Image source: Nvidia.
Demand for AI chips -- Nvidia's bread and butter -- has solidified the chipmaker's position among the world's biggest tech companies. And the AI boom driving this growth doesn't seem to be slowing down.
Revenue in Nvidia's most recent quarter, which was its third quarter of fiscal 2026 (the period ended Oct. 26), rose 62% year over year to $57.0 billion, accelerating from 56% growth in fiscal Q2. And the sequential change was even more striking: revenue climbed 22% from fiscal Q2's $46.7 billion.
The main story for Nvidia remains its data center segment, which houses the company's AI accelerators and related platform sales. Data center revenue in fiscal Q3 was $51.2 billion, up 66% year over year and up 25% from the prior quarter. In other words, Nvidia's biggest growth driver not only stayed hot -- it sped up again.

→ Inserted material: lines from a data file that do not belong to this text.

(* ===== verification/Prelude.v ===== *)
(** * DeTTa: a verification library for the secured contract-space runtime

    ** The program

    DeTTa (crates/detta-* under src/) is a replicated contract runtime.  A
    state ([DeTTaState], crates/detta-core) holds the contracts, a key-value
    storage, a registry of grants, nonces, the event log and the cross-shard
    outbox.  Transactions call methods of built-in contracts (token, AMM pool,
    oracle, bridge, governance, lending vault, staking, router, factory,
    account registry) or of aspect contracts, whose code is a verified module
    in a small S-expression language (crates/detta-aspects parses, lowers and
    verifies it; crates/detta-aspect-runtime evaluates it to a trace of host
    operations that the core applies).  Blocks of transactions are built from
    a mempool and validated by re-execution; crates/detta-consensus collects
    the votes of a cluster of validators into finality certificates, detects
    equivocation and updates the validator set.  A persistent node
    (crates/detta-node) keeps its state, pending transactions, blocks and
    signing records in files (crates/detta-storage), talks to its peers in
    signed messages (crates/detta-protocol, crates/detta-network) and answers
    clients over JSON-RPC (crates/detta-rpc).  crates/detta-evaluator runs
    restricted scripts and crates/detta-verify checks states, traces and
    release manifests.  The binaries detta-node and detta-client serve a node
    and talk to one; crates/detta-e2e has the clients, fixtures and servers of
    the end-to-end tests.

    ** The files, in the order they build on each other

    - [Prelude]: machine integers with checked, saturating and panicking
      arithmetic; ordered traversal of maps and sets as Rust's BTreeMap and
      BTreeSet iterate; lemmas on sums over maps.
    - [Effects]: outcomes ([Ok], [Err], [Panic], [OutOfFuel]), the state and
      error monad, the weakest precondition [wp] of successful runs, and
      [runs R F]: a run never panics, keeps the relation [R] whatever its
      outcome, and does not run out of fuel where [F] holds.
    - [Merkle], [Types], [State], [Proofs]: Merkle roots and proofs, the data
      types, the state with its roots and declared invariants, inclusion and
      non-inclusion proofs (all detta-core).  The class [Host] has the code
      that is not in the repository: SHA-256, serde_json and the decoding of a
      bridge certificate.  [StateEntries]: maps in snapshots, written as the
      vector of their entries.
    - [Policies]: the policy manifests of the built-in contracts.
    - [AspectRuntime]: the evaluator of aspect expressions
      (detta-aspect-runtime), with proof rules for it; [AspectEntry] has its
      other entry points.
    - [AspectSource], [AspectLower], [AspectVerify] (detta-aspects): tokenizer,
      parser and canonical printer; lowering to the module IR; the verifier.
      [AspectClosure] is the traversal of a bundle's aspects, which
      detta-aspects and detta-core have a copy of each.  [AspectWellFormed] and
      [AspectSound] prove what verification establishes.
    - [Aspects], [AspectHost] (detta-core): module records, argument
      conversion, scopes; applying the trace of a method to the state.
    - [Runtime]: call context, reentrancy guard, frames, argument decoding.
      [Ledger]: the consistency of the ledgers.  [Token], [Assets], [Amm],
      [Oracle], [Bridge], [Governance], [Lending], [Staking], [Factory]: the
      contracts.
    - [Steps], [Exec], [Transactions]: the relation every method keeps, the
      dispatch and [execute_call], [apply_transaction] and sequences of them.
    - [Mempool], [Block]: admission and draining; building, checking and
      applying blocks, snapshots, the validator node (detta-core).
    - [Consensus]: detta-consensus.
    - [Protocol] (detta-protocol): messages, frames, signing payloads,
      signatures, version negotiation, snapshot chunks.  [Wire] has serde_json
      and Ed25519 as parameters, [WireLaws] what the code relies on.
    - [Network] (detta-network): the in-memory transport, framing on a
      stream, the handshake, registered peers, the reconnect queue, retries.
    - [Decimal], [Storage] (detta-storage): decimal text; every operation of
      [FileStorage] over a map from paths to contents, and the states an
      atomic write passes through.
    - [Verify], [Release] (detta-verify): lint, kernel traces, differential
      replay and the generated corpora; the validation of the release, audit
      and readiness manifests.
    - [Evaluator], [Fixtures] (detta-evaluator, and the primitives of
      detta-core): restricted scripts, read, printed and run; the published
      fixtures and their inventory.
    - [Rehearsal] (detta-core): the rehearsal of a scheduled upgrade.
    - [Genesis]: the preset chains of the detta-node binary ([Demo]) and of
      detta-e2e/src/fixtures.rs ([E2e]), with what the presets establish.
      [CrossShard]: a message from the outbox of one chain to the ledger of
      another.
    - [RpcTypes], [Rpc], [RpcTransport] (detta-rpc): requests, results and
      error codes; the service with signed submissions, subscriptions and
      queries; connections, handlers with a token and a rate limit, HTTP.
      The class [JsonRpcHandler] is the interface between a connection and
      the service or node behind it.
    - [Node], [NodeReports], [NodeSync] (detta-node): the persistent validator
      node over its memory and its files ([World]): start and restart,
      persistence, validator-set updates, the double-signing guard, network
      envelopes; metadata roots, metrics, alerts, the requests it answers,
      gossip; state sync over any [ProtocolStream].  [NodeTracks], [NodeFacts]
      and [NodeRestart] hold what is proved of it.
    - [RpcClient] (detta-e2e/src/client.rs), on [HttpText]: the line and HTTP
      clients, each with the server at the other end of its connection.
      [Serving]: servers that take one connection after the other.
      [E2eServers] (detta-e2e/src/network.rs, proofs.rs): the servers of the
      end-to-end harness, the snapshot peer over the bytes of its connection.
    - [NodeCli], [ClientCli] (detta-node/src/bin): the two command lines, from
      their options to the node and the session they run.
    - [Artifacts] (detta-verify and its refresh tool): theorem coverage, the
      proof-artifact manifest, and the refresh of the standard library's
      release.
    - [Sample], [Witnesses], [WitnessesIo], [WitnessesNode], [WitnessesCli]: a
      concrete host, genesis, transactions, modules in source text and a
      session from a genesis file to a receipt, at which the theorems with
      hypotheses apply.

    Functions keep their Rust names; a method of a contract is a function of
    the transaction, the sender and the arguments into the monad [M] over
    the state and the call context.  [Result] is [outcome]; a Rust panic (an
    underflow with overflow checks on, an index out of range) is [Panic].
    Strings are byte strings, amounts are naturals kept within [u128].

    ** What the theorems show

    - Execution: every transaction ends with a receipt ([Transactions]); one
      that fails changes nothing but its nonce; no nonce runs twice; the
      ledgers stay consistent, the logs only grow, and code changes only by
      due upgrades, whatever contracts and aspect code a transaction calls;
      a contract on the call stack cannot be changed behind its back, its
      token balances apart, which move with assets.
    - Contracts: the outcome of token transfers on every branch, allowances
      and permits, the constant product of swaps and the assets they move,
      borrowing and liquidation
      limits, exact minting on redemption, unbonding.
    - Proofs: Merkle proofs are complete, and sound unless an input hashed by
      the verification collides with one hashed for the root.
    - Mempool, blocks, consensus: the bounds of the pool, canonical draining;
      a block proposed for the next height by an active validator is applied
      by every active validator in the proposer's state and finalized; an
      accepted block commits, in its nine roots, to its execution; two
      certificates at one height agree if less than a third equivocate.
    - Aspects: the canonical source parses back to the package; parsing and
      verification end; a verified module is well formed (references, types,
      owners, closures) and no action reaches itself through the calls the
      verifier collects; the effects, writes, registry accesses and calls of every
      execution are within the declared policy (for the plain fragment, and
      four modules show why it is needed); evaluation ends within its budget.
    - Protocol and network: frames and chunked snapshots round-trip, a
      signature covers domain, network, chain and message, a reconstructed
      snapshot is fixed by its hash, and the transport is a FIFO network.
    - Storage: no two recorded signatures for one validator, domain and
      height, in any interleaving; a crash leaves the old or the new value;
      the block files implement a map from heights to blocks.
    - Node: along any run, restarts included, a node signs one block for each
      domain and height; its trusted keys change only by updates that a
      quorum signed; a restart recovers what the operations of [committed]
      (transactions, blocks, certificates, evidence, validator sets and their
      authorized updates, signatures) left; queries change
      nothing; state sync carries the state of one node to another, and what
      a client accepts from any peer is whole.
    - RPC: an accepted signed submission is authentic; the notification feed
      is the end of the full log and polling misses nothing; a connection
      serves its lines; tokens and limits guard the handler; HTTP bodies are
      delimited by one agreed length, however a connection ends.
    - Scripts and tooling: scripts round-trip and run exactly when allowed;
      the fixtures hold; lint and trace checks are exact; replays agree; a
      rehearsal predicts the execution; readiness needs every gate; a
      refreshed release is consistent and refreshing it again changes nothing.
    - End to end: a client's session is the handler's own, over lines and over
      HTTP; a genesis file starts a node that restarts in what it committed;
      the faucet pays; a finalized report is on disk; a message in a finalized
      outbox is redeemable on the other chain; the snapshot peer writes what
      the state-sync client is proved against.  One oversized line ends the
      server's loop ([Serving]).

    ** Fuel and bounds

    Recursion that Rust leaves unbounded takes fuel, and totality lemmas show
    that the chosen fuel never runs out: [execute_call] takes
    twice the number of aspect contracts plus four ([call_fuel]; the
    reentrancy guard admits each aspect contract once and built-in contracts
    between them); closures and the call-graph search the number of names
    plus one; the parser two for each token plus two; inference the number of
    actions plus one.  The evaluator recurses on its own depth limit (64).
    The parser of scripts takes one for each token, a newline-delimited
    connection one for each byte of input plus one; the state-sync client
    takes its fuel as an argument, one for each chunk plus one being enough;
    the snapshot peer takes one for each byte of input plus one.

    ** Not modelled

    - The tests, and the temporary directories of the end-to-end harness.
    - Sockets, threads and process exit codes: a server is given the bytes
      that reach it, and the two ends of a connection take turns.  The text a
      command prints is the value it shows.
    - Failures of the operating system other than a missing or an existing
      file; the contents of checked-in model files, which are a parameter.
    - The measured time a node reports and the Debug text of its errors,
      which are arguments of the operations.
    - The text of diagnostics in evaluation errors, and the trace root (a hash
      of Rust's debug text of the trace).
    - Exhaustion of the machine stack on deeply nested source text, and of
      memory. *)
From Stdlib Require Export Strings.Byte Ascii.
From stdpp Require Export base tactics list gmap strings pretty sorting.
From Stdlib Require Export NArith Lia.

Gross margin has been a key variable to watch as Nvidia ramps new products and sells more complex systems, and it continues to be exceptional on this front. In fiscal Q3, the company reported a generally accepted accounting principles (GAAP) gross margin of 73.4%, up from 72.4% in fiscal Q2. That is still below the mid-70% level Nvidia has targeted longer term, but the direction is favorable.
And Nvidia's cash flow remains a strong point for the company. Its operating cash flow in fiscal Q3 was $23.8 billion, up from $15.4 billion in the prior quarter. Enhancing the bull case for the stock, cash flow like this lets the company continue to invest in its business while aggressively returning capital to shareholders. In its most recent quarter, for instance, Nvidia returned $12.7 billion to shareholders -- $12.5 billion in share repurchases and $243 million in dividends.
Going into its earnings report on Wednesday, Nvidia's own guidance for fiscal Q4 sets a high bar. The company guided for fiscal fourth-quarter revenue of $65 billion, plus or minus 2%, and for GAAP gross margin of 74.8%, plus or minus 50 basis points. The company's top-line revenue implies a year-over-year growth rate of about 65% year over year. If Nvidia delivers around those levels, it would represent another quarter of enormous scale and very high profitability.
But this incredible momentum is also the basis for one of the stock's biggest risks: high expectations.
At today's stock price (shares trade at a price-to-earnings ratio of 47), investors are not just paying for strong AI demand in the next quarter or two. They are paying for a multi-year run in which quarterly revenue keeps climbing at a very high rate and gross margins stay in the mid-70% range even as the product mix likely shifts over time and competition inevitably gets tougher.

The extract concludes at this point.